The holidays are generally a time for people to reconnect with family and friends. But this year with respiratory illnesses still making the rounds and the threat of frigid winter weather, there are a lot of considerations for helping keep your family healthy and safe.
It is important to remember you can spread illnesses even when you feel healthy. While we have seen some decrease in influenza, respiratory syncytial virus, or RSV, and COVID-19 positivity rates have remained steady.
Viral respiratory symptoms include:
Headache, body aches, chills
Runny nose, congestion
Nausea, vomiting, or diarrhea
Tips for staying healthy:
Get a flu vaccine. Flu vaccine is safe and available for people 6 months and older at your doctor’s office and many places throughout your community
Wash your hands for at least 20 seconds with soap and water. Wash your hands when coming inside your house from outside, before you eat, after you use the restroom, before touching your face and anytime they are dirty. Keep hand sanitizer with you and use it when you are unable to wash your hands.
Cover your nose and mouth with a tissue when coughing or sneezing (or sneeze/cough into your elbow).
Avoid touching your eyes, nose and mouth.
Continue to wear masks in public areas.
Stay home if you have symptoms of the flu.
The holidays are all about sharing, but some things you'll want to keep to yourself: forks, spoons and drinking utensils. People can be contagious before they know they're sick, so even just a sip from someone's drink puts their germs in your body.
As the old song states many people are “dreaming of a white Christmas.” But we know colder weather and snow create some safety concerns. Below are some tips to help keep your family safe whether staying at home or traveling this holiday season.
Dress warmly in layers – Layers keep the warmth in, so use more layers the colder it is outside. The layers help keep you warm and toasty and then you can peel them off once you start to heat up.
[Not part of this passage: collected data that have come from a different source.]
(* ===== verification/CodecOffer.v ===== *)
(** * session/media/mediasession.cc: negotiation of codecs and header extensions

    The payload types and extension ids of an offer, and the codecs and
    extensions of an answer; the templates over the codec classes are
    definitions over the interface [CodecClass]. *)

From stdpp Require Import gmap.
From S2P Require Import Prelude StringConv Codec MediaDescription.
Import StringConv Codec MediaDescription.
Open Scope jingle_scope.

Module CodecOffer.

Definition kDynamicPayloadTypeMin : Z := 96.
Definition kDynamicPayloadTypeMax : Z := 127.
Definition kLocalIdMin : Z := 1.
Definition kLocalIdMax : Z := 14.
Definition kComfortNoiseCodecName : bytes := str "CN".
Definition kGoogleRtpDataCodecId : Z := 101.
Definition kGoogleSctpDataCodecId : Z := 108.

(** ** UsedIds *)

Record UsedIds := mkUsed { min_allowed_id_ : Z; max_allowed_id_ : Z; next_id_ : Z; id_set_ : gset Z }.
Definition new_used (min_allowed_id max_allowed_id : Z) : UsedIds := mkUsed min_allowed_id max_allowed_id max_allowed_id ∅.
Definition UsedPayloadTypes : UsedIds := new_used kDynamicPayloadTypeMin kDynamicPayloadTypeMax.
Definition UsedRtpHeaderExtensionIds : UsedIds := new_used kLocalIdMin kLocalIdMax.

Definition IsIdUsed (new_id : Z) (u : UsedIds) : bool := bool_decide (new_id ∈ id_set_ u).
Definition SetIdUsed (new_id : Z) (u : UsedIds) : UsedIds :=
  mkUsed (min_allowed_id_ u) (max_allowed_id_ u) (next_id_ u) ({[new_id]} ∪ id_set_ u).

(** The loop of FindUnusedId goes down to just below the least id. *)
Fixpoint find_unused (fuel : nat) (next_id : Z) (u : UsedIds) : Z :=
  match fuel with
  | O => next_id
  | S fuel => if IsIdUsed next_id u && (min_allowed_id_ u <=? next_id) then find_unused fuel (next_id - 1) u else next_id
  end.
Definition FindUnusedId (u : UsedIds) : Z * UsedIds :=
  let next := find_unused (Z.to_nat (next_id_ u - min_allowed_id_ u + 1)) (next_id_ u) u in
  (next, mkUsed (min_allowed_id_ u) (max_allowed_id_ u) next (id_set_ u)).

(** The id an object gets. *)
Definition FindAndSetIdUsed (original_id : Z) (u : UsedIds) : Z * UsedIds :=
  if (max_allowed_id_ u <? original_id) || (original_id <? min_allowed_id_ u) then (original_id, u)
  else
    let '(new_id, u) := if IsIdUsed original_id u then FindUnusedId u else (original_id, u) in
    (new_id, SetIdUsed new_id u).

(** A structure with an id. *)
Class IdStruct (A : Type) := { get_id : A -> Z; put_id : Z -> A -> A; get_put i a : get_id (put_id i a) = i }.
#[export, refine] Instance codec_id `{CodecClass C} : IdStruct C :=
  {| get_id c := Codec.id (base c); put_id i c := with_base (set_id i (base c)) c |}.
Proof. intros i a. by rewrite base_with. Defined.
#[export] Instance ext_id_struct : IdStruct RtpHeaderExtension :=
  {| get_id := ext_id; put_id i e := mkExtension (uri e) i; get_put i a := eq_refl |}.

Definition set_used `{IdStruct A} (a : A) (u : UsedIds) : A * UsedIds :=
  let '(i, u) := FindAndSetIdUsed (get_id a) u in (put_id i a, u).
Fixpoint set_all_used `{IdStruct A} (ids : list A) (u : UsedIds) : list A * UsedIds :=
  match ids with
  | [] => ([], u)
  | a :: ids =>
      let '(a, u) := set_used a u in
      let '(ids, u) := set_all_used ids u in
      (a :: ids, u)
  end.

(** ** Codecs of an offer *)

Section Codecs.
Context {C : Type} `{HC : CodecClass C}.

Definition IsRtxCodec (codec : C) : bool := stricmp_eq (Codec.name (base codec)) kRtxCodecName.
Definition ContainsRtxCodec (codecs : list C) : bool := existsb IsRtxCodec codecs.

Definition FindMatchingCodec (codecs : list C) (codec_to_match : C) : option C := find (fun it => matches it codec_to_match) codecs.
Definition has_match (codecs : list C) (c : C) : bool := match FindMatchingCodec codecs c with Some _ => true | None => false end.

(** The map from referenced payload types to RTX codecs, in order; insert
    keeps the entry there is. *)
Fixpoint rtx_insert (k : Z) (r : C) (m : list (Z * C)) : list (Z * C) :=
  match m with
  | [] => [(k, r)]
  | (k', r') :: m' => if k <? k' then (k, r) :: m else if k =? k' then m else (k', r') :: rtx_insert k r m'
  end.
Definition rtx_update (k : Z) (f : C -> C) (m : list (Z * C)) : list (Z * C) :=
  map (fun '(k', r) => if k' =? k then (k', f r) else (k', r)) m.

(** params[kCodecParamAssociatedPayloadType], which makes an empty entry if
    there is none. *)
Definition apt_of (r : C) : bytes * C :=
  match Codec.params (base r) !! kCodecParamAssociatedPayloadType with
  | Some v => (v, r)
  | None => ([], with_base (SetParam kCodecParamAssociatedPayloadType [] (base r)) r)
  end.
Definition set_apt (v : bytes) (r : C) : C := with_base (SetParam kCodecParamAssociatedPayloadType v (base r)) r.

Definition new_rtx_codecs (reference_codecs offered_codecs : list C) : list (Z * C) :=
  fold_left (fun m it =>
    if negb (has_match offered_codecs it) && IsRtxCodec it
    then let '(v, r) := apt_of it in rtx_insert (FromString_default 0 v) r m
    else m) reference_codecs [].

Fixpoint add_codecs (reference_codecs offered_codecs : list C) (u : UsedIds) (rtx : list (Z * C)) : list C * UsedIds * list (Z * C) :=
  match reference_codecs with
  | [] => (offered_codecs, u, rtx)
  | it :: rest =>
      if negb (has_match offered_codecs it) && negb (IsRtxCodec it)
      then
        let original_payload_id := Codec.id (base it) in
        let '(codec, u) := set_used it u in
        add_codecs rest (offered_codecs ++ [codec]) u
          (rtx_update original_payload_id (set_apt (ToString_int (Codec.id (base codec)))) rtx)
      else add_codecs rest offered_codecs u rtx
  end.

Definition FindCodecsToOffer (reference_codecs offered_codecs : list C) (u : UsedIds) : list C * UsedIds :=
  let rtx := new_rtx_codecs reference_codecs offered_codecs in
  let '(offered_codecs, u, rtx) := add_codecs reference_codecs offered_codecs u rtx in
  let '(rtx_codecs, u) := set_all_used (map snd rtx) u in
  (offered_codecs ++ rtx_codecs, u).

(** ** Codecs of an answer *)

Definition negotiate_one (ours theirs : C) : option C :=
  if matches ours theirs
  then
    let negotiated := IntersectFeedbackParams (base theirs) (base ours) in
    if IsRtxCodec ours
    then
      let? apt_value := GetParam kCodecParamAssociatedPayloadType (base theirs) in
      Some (with_base (set_id (Codec.id (base theirs)) (SetParam kCodecParamAssociatedPayloadType apt_value negotiated)) ours)
    else Some (with_base (set_id (Codec.id (base theirs)) negotiated) ours)
  else None.
Definition NegotiateCodecs (local_codecs offered_codecs : list C) : list C :=
  flat_map (fun ours => flat_map (fun theirs => option_list (negotiate_one ours theirs)) offered_codecs) local_codecs.
End Codecs.

Definition StripCNCodecs (audio_codecs : list AudioCodec) : list AudioCodec :=
  List.filter (fun c => negb (stricmp_eq (Codec.name (audio_base c)) kComfortNoiseCodecName)) audio_codecs.
Definition FilterDataCodecs (codecs : list DataCodec) (sctp : bool) : list DataCodec :=
  let codec_id := if sctp then kGoogleRtpDataCodecId else kGoogleSctpDataCodecId in
  List.filter (fun c => negb (Codec.id (data_base c) =? codec_id)) codecs.

(** ** Header extensions *)

Definition FindByUri (extensions : list RtpHeaderExtension) (ext_to_match : RtpHeaderExtension) : option RtpHeaderExtension :=
  find (fun it => bool_decide (uri it = uri ext_to_match)) extensions.

Fixpoint FindAndSetRtpHdrExtUsed (reference_extensions offered_extensions other_extensions : list RtpHeaderExtension) (u : UsedIds)
  : list RtpHeaderExtension * UsedIds :=
  match reference_extensions with
  | [] => (offered_extensions, u)
  | it :: rest =>
      match FindByUri offered_extensions it with
      | Some _ => FindAndSetRtpHdrExtUsed rest offered_extensions other_extensions u
      | None =>
          let '(ext, u) := match FindByUri other_extensions it with Some ext => (ext, u) | None => set_used it u end in
          FindAndSetRtpHdrExtUsed rest (offered_extensions ++ [ext]) other_extensions u
      end
  end.

Definition NegotiateRtpHeaderExtensions (local_extensions offered_extensions : list RtpHeaderExtension) : list RtpHeaderExtension :=
  flat_map (fun ours => option_list (FindByUri offered_extensions ours)) local_extensions.

(** The codecs and extensions to offer: those of the current descriptions,
    [None] where there is none, first. *)
Definition GetCodecsToOffer (cur_audio : option (Impl AudioCodec)) (cur_video : option (Impl VideoCodec)) (cur_data : option (Impl DataCodec))
    (audio_codecs_ : list AudioCodec) (video_codecs_ : list VideoCodec) (data_codecs_ : list DataCodec)
  : list AudioCodec * list VideoCodec * list DataCodec :=
  let u := UsedPayloadTypes in
  let '(audio, u) := match cur_audio with Some d => set_all_used (codecs_ d) u | None => ([], u) end in
  let '(video, u) := match cur_video with Some d => set_all_used (codecs_ d) u | None => ([], u) end in
  let '(data, u) := match cur_data with Some d => set_all_used (codecs_ d) u | None => ([], u) end in
  let '(audio, u) := FindCodecsToOffer audio_codecs_ audio u in
  let '(video, u) := FindCodecsToOffer video_codecs_ video u in
  let '(data, u) := FindCodecsToOffer data_codecs_ data u in
  (audio, video, data).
Kids are at greater risk for frostnip and frostbite than adults. The best way to avoid this is to make sure to dress warmly and not spend too much time in extreme weather. There's no set amount of time kids should be allowed to stay out in the cold, but they should know when being cold becomes unpleasant, it's time to go inside.
Walk like a penguin – Walking over ice-covered sidewalks or driveways? Try to avoid it, but to be safe, try to walk in short, little steps in case any part of the path has spots of ice. Teach kids to walk like a penguin by pointing their toes out and take short, little steps. That way, kids can have better footing and are less likely to fall if the ground is icy. And never let children walk on ice over a body of water like lakes, pools or ponds.
Car seats and coats don’t mix – Remove the jacket in car seats. A kid who still sits in a harness needs those straps to be tight against their body, without the padding of a winter coat. So, strap them in first and then cover their upper and lower body with a blanket or backwards coat. To avoid possible suffocation, make sure the blanket or coat does not cover the child or infant's face.